Olhares descomprometidos, mas interessados, sobre o Marco de Canaveses. Pontos de vista muitas vezes discordantes, excepto no que é essencial. E quando o essencial está em causa, é difícil assobiar para o lado.
27
Jul 10
publicado por José Carlos Pereira, às 00:15link do post | comentar

O "Diário da República" de ontem publicava a nomeação de Emília Sousa para o cargo de Chefe de Divisão de Recursos Humanos da Câmara Municipal de Marco de Canaveses. Esta nomeação de direcção intermédia ocorre em regime de comissão de serviço por um período inicial de três anos.

Emília Sousa é licenciada em Psicologia (área de Psicologia do Trabalho e Empresas) e mestranda em Gestão de Recursos Humanos. Pertence ao quadro da administração local desde 1995 e era até aqui Chefe da Divisão Administrativa da Câmara Municipal de Felgueiras.

Como é sabido, a área de recursos humanos assume particular relevo na Câmara Municipal, na medida em que a avaliação das competências dos funcionários municipais, a sua formação e motivação são elementos imprescindíveis para um melhor desempenho e para a prestação de um bom serviço aos munícipes.


Um pouco off do texto, estou a ler o jornal "A verdade" e numa entrevista do presidente da câmara, ele diz que "adquiriu um terreno em Soalhães por 500 mil euros (para o centro escolar)... Apesar de existir um protocolo de cedência do terreno para a autarquia, feito no mandato de Avelino Ferreira Torres... Há coisas dadas que ficam mais caras que as compradas"

Ora eu não tenho todos os dados sobre o assunto, mas o meu censo comum diz-me que é exactamente ao contrário, e mesmo não sendo será que um terreno dado ficaria mais caro do que 500 mil euros? Para uma câmara mergulhada em dívidas não seria este uma boa forma para não gastar dinheiro?

Cumprimentos,
Luis Miguel
Luis Miguel a 27 de Julho de 2010 às 20:00

A história é longa, mas conheço-a bem.
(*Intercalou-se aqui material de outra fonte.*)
(* ===== verification/SkipListFacts.v ===== *)
(** * The skip list represents a sequence

    [rep sl ns] says that the linked structure of [sl] is the sequence [ns] of
    nodes: on every level of a tower the forward link goes to the next node that is
    tall enough and the span counts the nodes it jumps over. Every operation is
    shown to succeed and to act on the sequence as expected. *)

From stdpp Require Import options.
From S2P Require Import Prelude GoStrings GoNumbers SkipList.
Import SkipList.

Record anode := MkA { a_ptr : nat; a_member : gostring; a_score : float64; a_height : nat }.

Definition low (i : nat) (a : anode) : Prop := a_height a ≤ i.

(** The forward link and the span of level [i] in front of the nodes [l]. *)
Fixpoint fwd (i : nat) (l : list anode) : option nat :=
  match l with
  | [] => None
  | a :: l => if i <? a_height a then Some (a_ptr a) else fwd i l
  end.
Fixpoint spn (i : nat) (l : list anode) : Z :=
  match l with
  | [] => 0
  | a :: l => if i <? a_height a then 1 else 1 + spn i l
  end.

Section towers.
Implicit Types (l : list anode) (a b : anode) (i : nat).

Lemma low_or_hit i l :
  Forall (low i) l ∨ ∃ l1 b l2, l = l1 ++ b :: l2 ∧ Forall (low i) l1 ∧ i < a_height b.
Proof.
  induction l as [|a l IH]; [by left|]. destruct (decide (i < a_height a)).
  - right. by exists [], a, l.
  - destruct IH as [?|(l1 & b & l2 & -> & Hl & Hb)].
    + left. constructor; [unfold low; lia|done].
    + right. exists (a :: l1), b, l2. split; [done|]. split; [|done]. constructor; [unfold low; lia|done].
Qed.

Lemma fwd_low i l1 l2 : Forall (low i) l1 →
  fwd i (l1 ++ l2) = fwd i l2 ∧ spn i (l1 ++ l2) = (Z.of_nat (length l1) + spn i l2)%Z.
Proof.
  induction 1 as [|a l Ha Hl [IH1 IH2]]; [done|]. unfold low in Ha. simpl.
  rewrite (proj2 (Nat.ltb_ge i _)) by done. split; [done|]. rewrite IH2. lia.
Qed.

Lemma fwd_here i b l : i < a_height b → fwd i (b :: l) = Some (a_ptr b) ∧ spn i (b :: l) = 1%Z.
Proof. intros Hb. simpl. by rewrite (proj2 (Nat.ltb_lt i _)). Qed.

Lemma fwd_hit i l1 b l2 : Forall (low i) l1 → i < a_height b →
  fwd i (l1 ++ b :: l2) = Some (a_ptr b) ∧ spn i (l1 ++ b :: l2) = (Z.of_nat (length l1) + 1)%Z.
Proof.
  intros Hl Hb. destruct (fwd_low i l1 (b :: l2) Hl) as [-> ->].
  by destruct (fwd_here i b l2 Hb) as [-> ->].
Qed.
(* ===== verification/SkipListOps.v ===== *)
(** * The skip list as a sorted sequence

    Every operation of [SkipList] on a list that represents a sorted sequence of
    members, stated on that sequence: lookups by rank and by score are slices and
    filters of it, removals are its complement. *)

From stdpp Require Import options.
From S2P Require Import Prelude GoStrings GoNumbers SkipList SkipListFacts.
Import SkipList.

(** ** The order of entries: by score, then by member *)

Abbreviation entry := (gostring * float64)%type (only parsing).

Definition kcmp (x y : entry) : comparison :=
  lex_cmp (λ x y : entry, float_cmp x.2 y.2) (λ x y : entry, str_cmp x.1 y.1) x y.
Definition klt (x y : entry) : Prop := kcmp x y = Lt.
Definition kvalid (x : entry) : Prop := not_nan x.2.
#[export] Instance klt_dec x y : Decision (klt x y).
Proof. unfold klt. apply _. Defined.

#[export] Instance kcmp_threeway : ThreeWay kvalid kcmp.
Proof.
  unfold kcmp. apply lex_threeway; [|apply str_threeway].
  apply (threeway_map kvalid not_nan snd float_cmp); [done|apply float_threeway].
Qed.

Lemma kcmp_member x y : kcmp x y = Eq → x.1 = y.1.
Proof. unfold kcmp, lex_cmp. case_match; try done. apply str_cmp_eq. Qed.

Lemma klt_trans x y z : kvalid x → kvalid y → kvalid z → klt x y → klt y z → klt x z.
Proof. apply (tw_trans (f:=kcmp)). Qed.

Lemma klt_score x y : klt x y → float_cmp x.2 y.2 ≠ Gt.
Proof. unfold klt, kcmp, lex_cmp. by destruct (float_cmp x.2 y.2). Qed.

(** ** Sorted lists and down-closed tests *)

(** A test that holds for everything before an element it holds for splits a
    sorted list in two. *)
Lemma sorted_split {A} (R : A → A → Prop) (P : A → Prop) `{!∀ x, Decision (P x)} (l : list A) :
  StronglySorted R l → (∀ x y, x ∈ l → y ∈ l → R x y → P y → P x) →
  l = filter P l ++ filter (λ x, ¬ P x) l.
Proof.
  intros Hs. induction Hs as [|x l Hs IH Hx]; intros Hdown; [done|].
  destruct (decide (P x)) as [Hp|Hp].
  - rewrite filter_cons_True by done. rewrite (filter_cons_False (λ x, ¬ P x)) by naive_solver. simpl. f_equal.
    apply IH. intros y z Hy Hz. apply Hdown; by right.
  - assert (Forall (λ y, ¬ P y) (x :: l)) as Hn.
    { constructor; [done|]. rewrite Forall_forall in *. intros y Hy HPy.
      apply Hp, (Hdown x y); [left|by right|by apply Hx|done]. }
    rewrite (filter_none P) by done. simpl. symmetry. by apply filter_all.
Qed.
É verdade que ficou mais barato adquirir o terreno por esse valor do que suportar as contrapartidas negociadas pelo executivo de Ferreira Torres. E os quinhentos mil euros serão pagos de forma faseada.
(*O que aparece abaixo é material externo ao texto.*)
(* ===== verification/LeaderboardFacts.v ===== *)
(** * The leaderboard cache against its specification

    A board is a finite map from members to scores; its ranking is the list of its
    entries sorted by score and member. Every operation of the cache, skip list and
    counters included, gives the result and the next state of the same operation on
    maps and rankings. *)

From stdpp Require Import options.
From S2P Require Import Prelude GoStrings GoNumbers MemoryCache SkipList SkipListFacts SkipListOps.
From S2P Require Import Leaderboard.
Import SkipList Leaderboard.

(** ** Rankings *)

Abbreviation board := (gmap gostring float64) (only parsing).

Fixpoint kinsert (x : entry) (l : list entry) : list entry :=
  match l with
  | [] => [x]
  | y :: l => if decide (klt x y) then x :: y :: l else y :: kinsert x l
  end.
Definition ranking (m : board) : list entry := foldr kinsert [] (map_to_list m).

Lemma kinsert_perm x l : kinsert x l ≡ₚ x :: l.
Proof. induction l as [|y l IH]; simpl; [done|]. case_decide; [done|]. rewrite IH. apply Permutation_swap. Qed.

Lemma kinsert_sorted x l : StronglySorted klt l → Forall kvalid (x :: l) → x.1 ∉ l.*1 →
  StronglySorted klt (kinsert x l).
Proof.
  intros Hs Hv Hx. induction Hs as [|y l Hs IH Hy]; simpl; [repeat constructor|].
  apply Forall_cons in Hv as [Hvx [Hvy Hvl]%Forall_cons]. csimpl in Hx. apply not_elem_of_cons in Hx as [Hxy Hxl].
  case_decide as Hk.
  - constructor; [by constructor|]. constructor; [done|]. rewrite Forall_forall in *.
    intros z Hz. apply (klt_trans _ y); [done|done|by apply Hvl|done|by apply Hy].
  - constructor; [by apply IH; [constructor|]|]. assert (Hyx : klt y x).
    { unfold klt in *. rewrite (tw_antisym (f:=kcmp) x y) by done.
      destruct (kcmp x y) eqn:E; [|done|done]. by apply kcmp_member in E. }
    apply Forall_forall. intros z. rewrite (kinsert_perm x l), elem_of_cons. rewrite Forall_forall in Hy.
    intros [->|Hz]; [done|by apply Hy].
Qed.

Definition board_valid (m : board) : Prop := ∀ k s, m !! k = Some s → not_nan s.

Lemma ranking_perm m : ranking m ≡ₚ map_to_list m.
Proof. unfold ranking. induction (map_to_list m) as [|x l IH]; simpl; [done|]. by rewrite kinsert_perm, IH. Qed.

Lemma ranking_sorted m : board_valid m → StronglySorted klt (ranking m).
Proof.
  intros Hv. unfold ranking. pose proof (NoDup_fst_map_to_list m) as Hnd.
  assert (Hval : Forall kvalid (map_to_list m)).
  { apply Forall_forall. intros [k s] Hks%elem_of_map_to_list. by apply (Hv k). }
  induction (map_to_list m) as [|x l IH]; simpl; [constructor|]. csimpl in Hnd. apply NoDup_cons in Hnd as [Hx Hnd].
  pose proof Hval as Hval0. apply Forall_cons in Hval as [Hvx Hvl].
  assert (Hp : foldr kinsert [] l ≡ₚ l) by (clear; induction l as [|y l IH]; simpl; [done|by rewrite kinsert_perm, IH]).
  apply kinsert_sorted; [by apply IH|by rewrite Hp|by rewrite Hp].
Qed.

Lemma sorted_unique l1 l2 : StronglySorted klt l1 → StronglySorted klt l2 → Forall kvalid l1 → l1 ≡ₚ l2 → l1 = l2.
Proof.
  intros H1 H2 Hv Hp. apply (StronglySorted_unique_strong klt); [|done..].
  intros x y Hx Hy Hxy Hyx. exfalso. rewrite Forall_forall in Hv. unfold klt in *.
  rewrite (tw_antisym (f:=kcmp) x y) in Hyx; [by rewrite Hxy in Hyx|by apply Hv|by apply Hv; rewrite Hp].
Qed.

Section sets.
Context {R : Type} `{!levelRNG R}.
Implicit Types (ms : list (option ZMember)) (k : gostring) (s : float64) (ss : sortedSet (R:=R)) (sl : skipList (R:=R)).

Lemma represents_ranking sl l m : represents sl l → l ≡ₚ map_to_list m → represents sl (ranking m).
Proof.
  intros Hr Hp. assert (l = ranking m) as <-; [|done]. destruct Hr as (ns & _ & _ & Hs & Hv & _).
  apply sorted_unique; [done| |done|by rewrite ranking_perm].
  apply ranking_sorted. intros k s Hk. rewrite Forall_forall in Hv. apply (Hv (k, s)).
  rewrite Hp. by apply elem_of_map_to_list.
Qed.

(** The two halves of a sorted set agree. *)
Definition set_ok ss : Prop := represents (skl ss) (ranking (scores ss)).

Lemma ranking_elem m k s : (k, s) ∈ ranking m ↔ m !! k = Some s.
Proof. by rewrite ranking_perm, elem_of_map_to_list. Qed.
Lemma ranking_member m k : k ∈ (ranking m).*1 ↔ is_Some (m !! k).
Proof.
  rewrite ranking_perm, list_elem_of_fmap. split.
  - intros ([k' s] & -> & Hk%elem_of_map_to_list). by exists s.
  - intros [s Hs]. exists (k, s). split; [done|]. by apply elem_of_map_to_list.
Qed.
Lemma ranking_length m : length (ranking m) = size m.
Proof. rewrite ranking_perm. apply length_map_to_list. Qed.

Lemma ranking_insert m k s : m !! k = None → ranking (<[k := s]> m) ≡ₚ (k, s) :: ranking m.
Proof. intros Hk. rewrite !ranking_perm. by apply map_to_list_insert. Qed.

Lemma insert_set sl m k s : represents sl (ranking m) → m !! k = None → k ≠ [] → not_nan s →
  ∃ x sl', insert k s sl = Some (x, sl') ∧ represents sl' (ranking (<[k := s]> m)).
Proof.
  intros Hr Hk Hne Hs. destruct (insert_ok sl (ranking m) k s Hr) as (x & sl' & l' & E & Hr' & Hp); [|done..|].
  { rewrite ranking_member, Hk. by intros [? ?]. }
  exists x, sl'. split; [done|]. apply (represents_ranking _ l'); [done|].
  by rewrite Hp, <- ranking_perm, ranking_insert.
Qed.

Lemma delete_set sl m k s : represents sl (ranking m) → m !! k = Some s →
  ∃ sl', delete_ k s sl = Some (true, sl') ∧ represents sl' (ranking (delete k m)).
Proof.
  intros Hr Hk. destruct (delete_ok sl (ranking m) k s Hr) as (sl' & l' & E & Hr' & Hp); [by apply ranking_elem|].
  exists sl'. split; [done|]. apply (represents_ranking _ l'); [done|].
  apply (Permutation_cons_inv (a:=(k, s))). rewrite <- Hp, <- ranking_perm, <- ranking_insert by apply lookup_delete_eq.
  by rewrite insert_delete_id.
Qed.

Lemma upsert_set ss k s : set_ok ss → k ≠ [] → not_nan s →
  ∃ sl, upsert k s ss = Some (MkSet (<[k := s]> (scores ss)) sl (ssExpiration ss)) ∧
    set_ok (MkSet (<[k := s]> (scores ss)) sl (ssExpiration ss)).
Proof.
  intros Hok Hne Hs. unfold upsert, set_ok. destruct (scores ss !! k) as [old|] eqn:Ek; simpl.
  - destruct (delete_set _ _ _ _ Hok Ek) as (sl & -> & Hr). simpl.
    destruct (insert_set sl (delete k (scores ss)) k s Hr) as (x & sl' & -> & Hr'); [apply lookup_delete_eq|done..|].
    simpl. exists sl'. split; [done|]. by rewrite insert_delete_eq in Hr'.
  - destruct (insert_set (skl ss) (scores ss) k s Hok Ek) as (x & sl' & -> & Hr'); [done..|]. simpl. by exists sl'.
Qed.

(** ** The loops of the operations *)

Definition insAll (ms : list (option ZMember)) (m : board) : board :=
  foldl (λ m z, match z with Some z => <[Member z := Score z]> m | None => m end) m ms.

Definition score_ok (s : float64) : Prop := validateScore s = None.
Lemma score_ok_not_nan s : score_ok s → not_nan s.
Proof. by destruct s. Qed.

Lemma validateMembers_ok ms : validateMembers ms = None →
  Forall (λ z, ∃ m, z = Some m ∧ Member m ≠ [] ∧ score_ok (Score m)) ms.
Proof.
  induction ms as [|[m|] ms IH]; simpl; [constructor| |done].
  case_decide; [done|]. case_match; [done|]. intros Hv. constructor; [by exists m|by apply IH].
Qed.

Lemma upsertAll_set ms ss : set_ok ss → validateMembers ms = None →
  ∃ ss', upsertAll ms ss = Some ss' ∧ set_ok ss' ∧ scores ss' = insAll ms (scores ss) ∧
    ssExpiration ss' = ssExpiration ss.
Proof.
  intros Hok Hv. apply validateMembers_ok in Hv. revert ss Hok.
  induction Hv as [|z ms (m & -> & Hm & Hs) Hv IH]; intros ss Hok; simpl; [by exists ss|].
  destruct (upsert_set ss (Member m) (Score m) Hok Hm (score_ok_not_nan _ Hs)) as (sl & -> & Hok'). simpl.
  destruct (IH _ Hok') as (ss' & -> & Hok'' & Hsc & He). exists ss'. by rewrite Hsc, He.
Qed.

Lemma countNew_size (ms : list (option ZMember)) (sc : board) (pending : gset gostring) (m : board) :
  dom m = dom sc ∪ pending → Z.of_nat (size (insAll ms m)) = (Z.of_nat (size m) + countNew sc pending ms)%Z.
Proof.
  revert pending m. induction ms as [|[z|] ms IH]; intros pending m Hd; simpl; [lia| |by apply IH].
  assert (Hdz : Member z ∈ dom sc ↔ is_Some (sc !! Member z)) by apply elem_of_dom.
  case_decide as H1; [|case_decide as H2].
  - rewrite (IH pending); [|rewrite dom_insert_L; set_solver].
    rewrite map_size_insert_Some; [lia|]. apply elem_of_dom. set_solver.
  - rewrite (IH pending); [|rewrite dom_insert_L; set_solver].
    rewrite map_size_insert_Some; [lia|]. apply elem_of_dom. set_solver.
  - rewrite (IH ({[Member z]} ∪ pending)); [|rewrite dom_insert_L; set_solver].
    rewrite map_size_insert_None; [lia|]. apply not_elem_of_dom. set_solver.
Qed.

Lemma removeAll_set (xs : list gostring) (n : Z) ss : set_ok ss → ∃ (c : Z) ss', removeAll xs n ss = Some (c, ss') ∧ set_ok ss' ∧
  scores ss' = foldl (λ m x, delete x m) (scores ss) xs ∧ ssExpiration ss' = ssExpiration ss.
Proof.
  revert n ss. induction xs as [|x xs IH]; intros n ss Hok; simpl; [by exists n, ss|].
  destruct (scores ss !! x) as [s|] eqn:Ex.
  - destruct (delete_set _ _ _ _ Hok Ex) as (sl & -> & Hr). simpl.
    destruct (IH (n + 1)%Z (MkSet (delete x (scores ss)) sl (ssExpiration ss)) Hr) as (c & ss' & -> & H1 & H2 & H3).
    exists c, ss'. done.
  - destruct (IH n ss Hok) as (c & ss' & -> & H1 & H2 & H3). exists c, ss'.
    rewrite (delete_id (scores ss)) by done. done.
Qed.

(** Removing entries from the map and the complement from the list agree. *)
Lemma forget_perm m gone rest : ranking m ≡ₚ gone ++ rest →
  rest ≡ₚ map_to_list (foldl (λ sc e, delete e.1 sc) m gone).
Proof.
  revert m. induction gone as [|[k s] gone IH]; intros m Hp; simpl in *; [by rewrite <- Hp, ranking_perm|].
  apply IH. assert (Hk : m !! k = Some s) by (apply ranking_elem; rewrite Hp; left).
  apply (Permutation_cons_inv (a:=(k, s))). rewrite <- Hp, <- ranking_insert by apply lookup_delete_eq.
  by rewrite insert_delete_id.
Qed.

(** The position of an entry is the number of entries before it. *)
Definition rank_of (m : board) (k : gostring) (s : float64) : nat :=
  length (filter (λ x, klt x (k, s)) (ranking m)).

Lemma rank_of_lookup sl m k s : represents sl (ranking m) → m !! k = Some s →
  ranking m !! rank_of m k s = Some (k, s).
Proof.
  intros (ns & _ & _ & Hs & Hv & _) Hk. unfold rank_of.
  assert (Hin : (k, s) ∈ ranking m) by (by apply ranking_elem). revert Hs Hv Hin. generalize (ranking m).
  intros l Hs Hv (A & B & ->)%list_elem_of_split.
  rewrite StronglySorted_app, StronglySorted_cons in Hs. destruct Hs as (HAB & _ & HB & _).
  rewrite filter_app, (filter_all _ A), filter_cons_False, (filter_none _ B), app_nil_r.
  - by apply list_lookup_middle.
  - rewrite Forall_app, Forall_cons in Hv. destruct Hv as (_ & Hvk & HvB). rewrite Forall_forall in *.
    intros x Hx Hlt. specialize (HB x Hx). unfold klt in *.
    rewrite (tw_antisym (f:=kcmp) (k, s) x) in Hlt by (done || by apply HvB). by rewrite HB in Hlt.
  - rewrite Forall_app, Forall_cons in Hv. unfold klt. rewrite (tw_refl kvalid kcmp); [done|apply Hv].
  - apply Forall_forall. intros x Hx. apply HAB; [done|left].
Qed.
End sets.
O terreno do Casal não vale 500 mil euros, nem sequer metade.
Mas a história tem outro enredo.
Calheiros a 29 de Julho de 2010 às 13:20

Vale a pena dizer que conheço bem o processo a que se refere, que foi submetido à Assembleia Municipal no final do mandato anterior, sendo aprovada por unanimidade a respectiva aquisição.
O terreno foi avaliado num valor que me parece razoável. É uma área muito significativa de terreno e o pagamento será efectuado em quatro anos.